Je viens de lire un article sur le blogue de 10putes.com

Je me trouve dans la même situation et je vous avoue qu’en ce moment, j’attends après le temps et ça ne remplit pas les poches.

Ne pas travailler pour se consacrer à ses projets personnels (artistiques!) donc ne pas faire d’argent, donc rusher à ce niveau-là, donc être angoissé, donc mal dormir, donc ne pas être en forme pour créer donc…

Vous comprenez. Ou pas. Qui sait.

Publié par : Marie-C | 24 février 2010

Écrire le matin

Après tout ce temps, je viens de réaliser que je ne suis non pas productive le soir mais bien le matin!

Moi qui voulais réussir à créer, un scotch à la main, face à un feu de foyer.

Mais non. J’écris maintenant en boxers carottés que j’ai volé à mon chum, les yeux un peu collés et avec l’haleine dont vous vous doutez.

Publié par : Marie-C | 10 février 2010

La folle en char

Un one way, quand tu vois qu’il y a deux stop, c’est qu’il y a deux voies. Quand il y a deux voies, soit tu te tiens à gauche, soit tu te tiens à droite. PAS AU FUCKING MILIEU!!! Et surtout, surtout. Si je me place à gauche à l’intersection, et que je mets mon clignotants à gauche, c’est peut-être parce que je considère fortement la possibilité de tourner à gauche dans un proche avenir, genre quand la lumière ne sera plus rouge? Hein? Ça se peut tu ça? Ça fait tu un peu de sens pour toi?

Se crisser à droite (alors que je flashe à gauche) et s’avancer lentement pour finalement tourner aussi à gauche, DEVANT MOI, ça, ça ne se peut pas! Ça ne se fait pas! Ça mérite que je crie dans mon char, à tue-tête: FUCKING BITCH SALE!

(je sais, j’abuse des fucking dans mes textes depuis quelques temps… mais puisque Ed Hardcore a tiré la plug de l’écriture, c’est moi qui a volé son fucking!)

(en passant, ce texte ne se veut pas un hommage à Ed parce que  je mentionne son nom. C’est un de mes (anciens?) collègues des Auteurs du dimanche (et bien plus, encore) et ma légère tendance à employer le mot fucking m’a simplement fait penser à lui ce matin… c’est un clin d’oeil, voilà tout.)

Publié par : Marie-C | 9 février 2010

J’suis vieille.

J’ai réalisé il y a environ trente minutes que je suis définitivement une vieille personne.

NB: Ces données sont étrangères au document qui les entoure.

Lemma escapeLoop_fuel : forall fuel1 fuel2 s,
    (String.length s <= fuel1)%nat -> (String.length s <= fuel2)%nat ->
    GoXml.escapeLoop fuel1 s = GoXml.escapeLoop fuel2 s.
Proof.
  induction fuel1 as [|fuel1 IH]; intros fuel2 s H1 H2.
  - destruct s; [now destruct fuel2 | cbn [String.length] in H1; lia].
  - destruct s as [|c0 t]; [now destruct fuel2|].
    destruct fuel2 as [|fuel2]; [cbn [String.length] in H2; lia|].
    cbn [GoXml.escapeLoop].
    pose proof (DecodeRune_width c0 t) as Hw.
    destruct (GoUtf8.DecodeRuneInString (String c0 t)) as [r w]. cbn [snd] in Hw.
    assert (E : GoXml.escapeLoop fuel1 (drop w (String c0 t))
                = GoXml.escapeLoop fuel2 (drop w (String c0 t))).
    { apply IH; rewrite length_drop; cbn [String.length] in *; lia. }
    now rewrite E.
Qed.

Lemma escaped_step c0 t :
  escaped (String c0 t)
  = (match GoXml.escapeOf (fst (GoUtf8.DecodeRuneInString (String c0 t)))
                          (snd (GoUtf8.DecodeRuneInString (String c0 t))) with
     | Some esc => esc
     | None => take (snd (GoUtf8.DecodeRuneInString (String c0 t))) (String c0 t)
     end)
    ++ escaped (drop (snd (GoUtf8.DecodeRuneInString (String c0 t))) (String c0 t)).
Proof.
  unfold escaped, GoXml.EscapeText. cbn [String.append String.length GoXml.escapeLoop].
  pose proof (DecodeRune_width c0 t) as Hw.
  destruct (GoUtf8.DecodeRuneInString (String c0 t)) as [r w]. cbn [fst snd] in *.
  assert (E : GoXml.escapeLoop (String.length t) (drop w (String c0 t))
              = GoXml.escapeLoop (String.length (drop w (String c0 t)))
                                 (drop w (String c0 t))).
  { apply escapeLoop_fuel; rewrite ?length_drop; cbn [String.length]; lia. }
  rewrite E. now destruct (GoXml.escapeOf r w).
Qed.

Lemma escapeOf_replaced r w :
  GoXml.isInCharacterRange r = false \/ (r = GoUtf8.RuneError /\ w = 1%nat) ->
  GoXml.escapeOf r w = Some GoXml.escFFFD.
Proof.
  intros H. unfold GoXml.escapeOf.
  assert (Hk : forall k, GoXml.isInCharacterRange k = true ->
                         k <> GoUtf8.RuneError -> (r =? k)%N = false).
  { intros k Hk1 Hk2. apply N.eqb_neq. intros ->.
    destruct H as [H|[H _]]; congruence. }
  rewrite !Hk by (try reflexivity; discriminate).
  destruct H as [->|[-> ->]]; reflexivity.
Qed.

(** C7 (corrected).  Each builder writes the files one after the other,
    each as a block of its own.  In the Markdown of
    [src/unnamed/part_000] the text between the fence lines is the
    content and one newline, so that removing that newline gives the
    content back.  In the Markdown of [src/main.go] and of
    [src/unnamed/part_001] the text between the fence lines is the
    content itself when the content is empty or ends in a newline, and
    the content and one newline otherwise; in the second case removing
    that newline gives the content back.  In the XML the character data
    of a file is its escaped content, and unescaping it gives the content
    back when the content is valid UTF-8 made of characters in the range
    of XML; in the place of a byte that is not part of a valid encoding,
    and of a character outside that range, the escaped content holds the
    three bytes of U+FFFD. *)
Theorem content_in_the_output :
  (forall files b prependPath,
      Main.buildMarkdown b files prependPath
      = b ++ joinBlocks (map (main_markdownBlock prependPath) files))
  /\ (forall content,
         content = EmptyString \/ lastByte content = Some "010"%char ->
         markdownBody content = content)
  /\ (forall content,
         content <> EmptyString -> lastByte content <> Some "010"%char ->
         markdownBody content = content ++ newline
         /\ stripNewline (markdownBody content) = content)
  /\ (forall files b,
         Part000.buildMarkdown b files
         = b ++ joinBlocks (map part000_markdownBlock files))
  /\ (forall content, stripNewline (content ++ newline) = content)
  /\ (forall files b prependPath,
         Main.buildClaudeXML b files prependPath
         = b ++ ("<documents>" ++ newline)
             ++ joinBlocks (map (main_documentBlock prependPath) files)
             ++ ("</documents>" ++ newline))
  /\ (forall content, xmlText content = true -> unescape (escaped content) = content)
  /\ (forall files b prependPath,
         Part001.buildMarkdown b files prependPath
         = b ++ joinBlocks (map (part001_markdownBlock prependPath) files))
  /\ (forall c0 t,
         let s := String c0 t in
         let r := fst (GoUtf8.DecodeRuneInString s) in
         let width := snd (GoUtf8.DecodeRuneInString s) in
         GoXml.isInCharacterRange r = false
         \/ (r = GoUtf8.RuneError /\ width = 1%nat) ->
         escaped s = GoXml.escFFFD ++ escaped (drop width s)).
Proof.
  split; [exact main_buildMarkdown_blocks|].
  split; [|split; [|split; [exact part000_buildMarkdown_blocks|]]].
  - intros content [->|H]; [reflexivity|].
    unfold markdownBody, forcedNewline. rewrite H. simpl. apply append_nil_r.
  - intros content Hne Hlast.
    assert (E : markdownBody content = content ++ newline).
    { unfold markdownBody, forcedNewline.
      destruct (lastByte content) as [c|] eqn:Hl.
      - destruct (Ascii.eqb_spec c "010"%char) as [->|]; [congruence|reflexivity].
      - apply lastByte_None in Hl. congruence. }
    split; [exact E|]. rewrite E. apply stripNewline_append.
  - split; [exact stripNewline_append|].
    split; [exact main_buildClaudeXML_blocks|].
    split; [|split; [exact part001_buildMarkdown_blocks|]].
    + intros content Hx. unfold escaped, GoXml.EscapeText. simpl String.append.
      apply escapeLoop_roundtrip; [lia | exact Hx].
    + intros c0 t s r width H. subst s r width.
      rewrite escaped_step at 1. now rewrite (escapeOf_replaced _ _ H).
Qed.

(** The contents [abc] and [abc] with a final newline give the same
    Markdown, and the byte 0 and the bytes of U+FFFD the same escaped
    text: no reversal gives back every content. *)
Lemma output_does_not_determine_content :
  ~ (exists reverse : string -> string,
        forall file, reverse (Main.buildMarkdown EmptyString [file] EmptyString)
                     = content file)
  /\ ~ (exists reverse : string -> string,
           forall content, reverse (GoXml.EscapeText EmptyString content) = content).
Proof.
  split; intros [reverse H].
  - pose proof (H (mkFileData "a.txt" "abc")) as H1.
    pose proof (H (mkFileData "a.txt" ("abc" ++ newline))) as H2.
    assert (E : Main.buildMarkdown EmptyString [mkFileData "a.txt" "abc"] EmptyString
                = Main.buildMarkdown EmptyString [mkFileData "a.txt" ("abc" ++ newline)]
                                     EmptyString) by reflexivity.
    rewrite E, H2 in H1. discriminate H1.
  - pose proof (H (String "000" EmptyString)) as H1.
    pose proof (H GoXml.escFFFD) as H2.
    assert (E : GoXml.EscapeText EmptyString (String "000" EmptyString)
                = GoXml.EscapeText EmptyString GoXml.escFFFD) by reflexivity.
    rewrite E, H2 in H1. discriminate H1.
Qed.

Lemma content_in_the_output_witness :
  markdownBody ("abc" ++ newline) = "abc" ++ newline
  /\ stripNewline (markdownBody "abc") = "abc"
  /\ unescape (escaped "if a < b && c > 0 { s = 'x' }") = "if a < b && c > 0 { s = 'x' }".
Proof.
  destruct content_in_the_output as [_ [H2 [H3 [_ [_ [_ [H7 _]]]]]]].
  split; [|split].
  - apply (H2 ("abc" ++ newline)). right. reflexivity.
  - apply (H3 "abc"); discriminate.
  - apply (H7 "if a < b && c > 0 { s = 'x' }"). reflexivity.
Defined.

(** ** Scenarios *)

(** A source, a readme and a dependency directory, with the default
    flags: the readme and the source are collected, in this order, and
    nothing of [node_modules] is read or reported. *)
Example scenario_defaults :
  let st := fst (WalkDir (Main.walkFn Sample.main_defaults) (Found Sample.scenario)
                         Main.initial) in
  GoSort.Slice less (Main.files st)
  = [mkFileData "README.md" "# hi"; mkFileData "a.go" "package a"]
  /\ Main.skippedFiles st = []
  /\ Main.syscalls st = [InfoCall "README.md"; ReadFileCall "README.md";
                         InfoCall "a.go"; ReadFileCall "a.go"].
Proof. repeat split. Qed.

(** With [-e "*.test.go"] only [a.go] of [a.go] and [a.test.go] is
    collected. *)
Example scenario_exclude :
  let cfg := Main.mkConfig 25 false false EmptyString [] ["*.test.go"] [] in
  let d := Dir "work" None [File "a.go" true (Some 9%Z) (Some "package a");
                            File "a.test.go" true (Some 9%Z) (Some "package a")] in
  let st := fst (WalkDir (Main.walkFn cfg) (Found d) Main.initial) in
  Main.files st = [mkFileData "a.go" "package a"]
  /\ Main.skippedFiles st = ["a.test.go (excluded by pattern)"].
Proof. repeat split. Qed.

(** The Markdown and the XML of one file. *)
Example scenario_markdown :
  Main.buildMarkdown EmptyString [mkFileData "a.go" "package a"] EmptyString
  = "```go path=a.go" ++ newline ++ "package a" ++ newline ++ "```" ++ newline ++ newline.
Proof. reflexivity. Qed.

Example scenario_xml :
  Main.buildClaudeXML EmptyString [mkFileData "a.go" "if a < b {}"] "src/"
  = "<documents>" ++ newline
    ++ "  <document path=" ++ GoFmt.dquote ++ "src/a.go" ++ GoFmt.dquote ++ ">" ++ newline
    ++ "    <content>if a &lt; b {}</content>" ++ newline
    ++ "  </document>" ++ newline
    ++ "</documents>" ++ newline.
Proof. reflexivity. Qed.

(** * Further properties *)

(** ** The arguments of the command line *)

Lemma Interleave_In {A : Type} (l1 l2 l : list A) :
  Interleave l1 l2 l -> forall x, In x l <-> In x l1 \/ In x l2.
Proof.
  induction 1 as [|y l1 l2 l _ IH|y l1 l2 l _ IH]; intros x; simpl.
  - tauto.
  - rewrite IH. tauto.
  - rewrite IH. tauto.
Qed.

Lemma Interleave_length {A : Type} (l1 l2 l : list A) :
  Interleave l1 l2 l -> List.length l = (List.length l1 + List.length l2)%nat.
Proof. induction 1; simpl; lia. Qed.

Lemma splitArgs_spec flags : forall n args,
    (List.length args <= n)%nat ->
    Interleave (fst (splitArgs flags args)) (snd (splitArgs flags args)) args
    /\ Forall (fun arg => GoStrings.HasPrefix arg "-" = false)
              (snd (splitArgs flags args)).
Proof.
  induction n as [|n IH]; intros args Hlen.
  - destruct args; [|simpl in Hlen; lia]. simpl. split; constructor.
  - destruct args as [|arg rest]; [simpl; split; constructor|].
    simpl in Hlen. cbn [splitArgs].
    destruct (GoStrings.HasPrefix arg "-") eqn:Hdash; cbn [negb].
    + destruct rest as [|next rest'].
      * simpl. split; repeat constructor.
      * destruct (expectsValue flags arg && negb (GoStrings.HasPrefix next "-")).
        -- destruct (IH rest') as [Hi Hp]; [simpl in Hlen; lia|].
           destruct (splitArgs flags rest') as [f p]. simpl in *.
           split; [now repeat constructor | exact Hp].
        -- destruct (IH (next :: rest')) as [Hi Hp]; [simpl in *; lia|].
           destruct (splitArgs flags (next :: rest')) as [f p]. simpl in *.
           split; [now constructor | exact Hp].
    + destruct (IH rest) as [Hi Hp]; [lia|].
      destruct (splitArgs flags rest) as [f p]. simpl in *.
      split; [now constructor | now constructor].
Qed.

(** X1.  Whatever the flag set and the arguments: the loop puts every
    argument into exactly one of [flagArgs] and [positionalArgs], and
    keeps the order of the arguments in both; no positional argument
    begins with a dash, so that every argument that does is among the
    flag arguments. *)
Theorem arguments_are_partitioned :
  forall flags args,
    let flagArgs := fst (splitArgs flags args) in
    let positionalArgs := snd (splitArgs flags args) in
    Interleave flagArgs positionalArgs args
    /\ List.length args = (List.length flagArgs + List.length positionalArgs)%nat
    /\ Forall (fun arg => GoStrings.HasPrefix arg "-" = false) positionalArgs
    /\ (forall arg, In arg args -> GoStrings.HasPrefix arg "-" = true ->
                    In arg flagArgs).
Proof.
  intros flags args flagArgs positionalArgs.
  destruct (splitArgs_spec flags (List.length args) args (le_n _)) as [Hi Hp].
  fold flagArgs positionalArgs in Hi, Hp.
  split; [exact Hi|]. split; [now apply Interleave_length|]. split; [exact Hp|].
  intros arg Hin Hdash. apply (Interleave_In _ _ _ Hi) in Hin.
  destruct Hin as [Hin|Hin]; [exact Hin|].
  rewrite Forall_forall in Hp. rewrite (Hp arg Hin) in Hdash. discriminate.
Qed.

Je marchais dans la rue avec mon chien, je chillais en bon français. (ouais bien… je ramassais aussi un tas de merde que mon chien venait de laisser tomber de son derrière et à ce moment là on peut pas vraiment dire que je chillais mais bon, ça c’est durant un faible pourcentage de la marche). Tout portait à croire que je suis bel et bien une personne bien normale.

Ma démarche n’est pas originale, mon manteau d’hiver assez banal, mes cheveux ni trop mis en pli, ni gras.

Mais. MAIS.  je me suis parlée toute seule. TOUTE SEULE. Je me parle à moi-même et ce, contamment. Je viens de réaliser ça.

Douleur.

Douleur dans la poitrine.

Il y en a qui réalisent qu’ils ont vieilli quand ils ont des reflux gastriques. Ou tout simplement parce que leurs oreilles commencent à allonger (mais ça, ça commence pas à 25 ans). Quand tu te parles à toi-même, pis que tu ne fais même plus attention à voir si des gens aux alentours te voient te parler à toi-même, t’as fucking vieilli.

Alors voilà tout le monde: J’SUIS VIEILLE.

Après la crise du quart de siècle, voici la crise de la fille qui va avoir 26 ans cet été et que 26 ans c’est plus proche de 30 que de 20, pis que là j’vais pouvoir vraiment dire « Ouin ben… on a pus 20 ans », pis ça, c’est pas une phrase que j’avais hâte d’avoir le droit de dire.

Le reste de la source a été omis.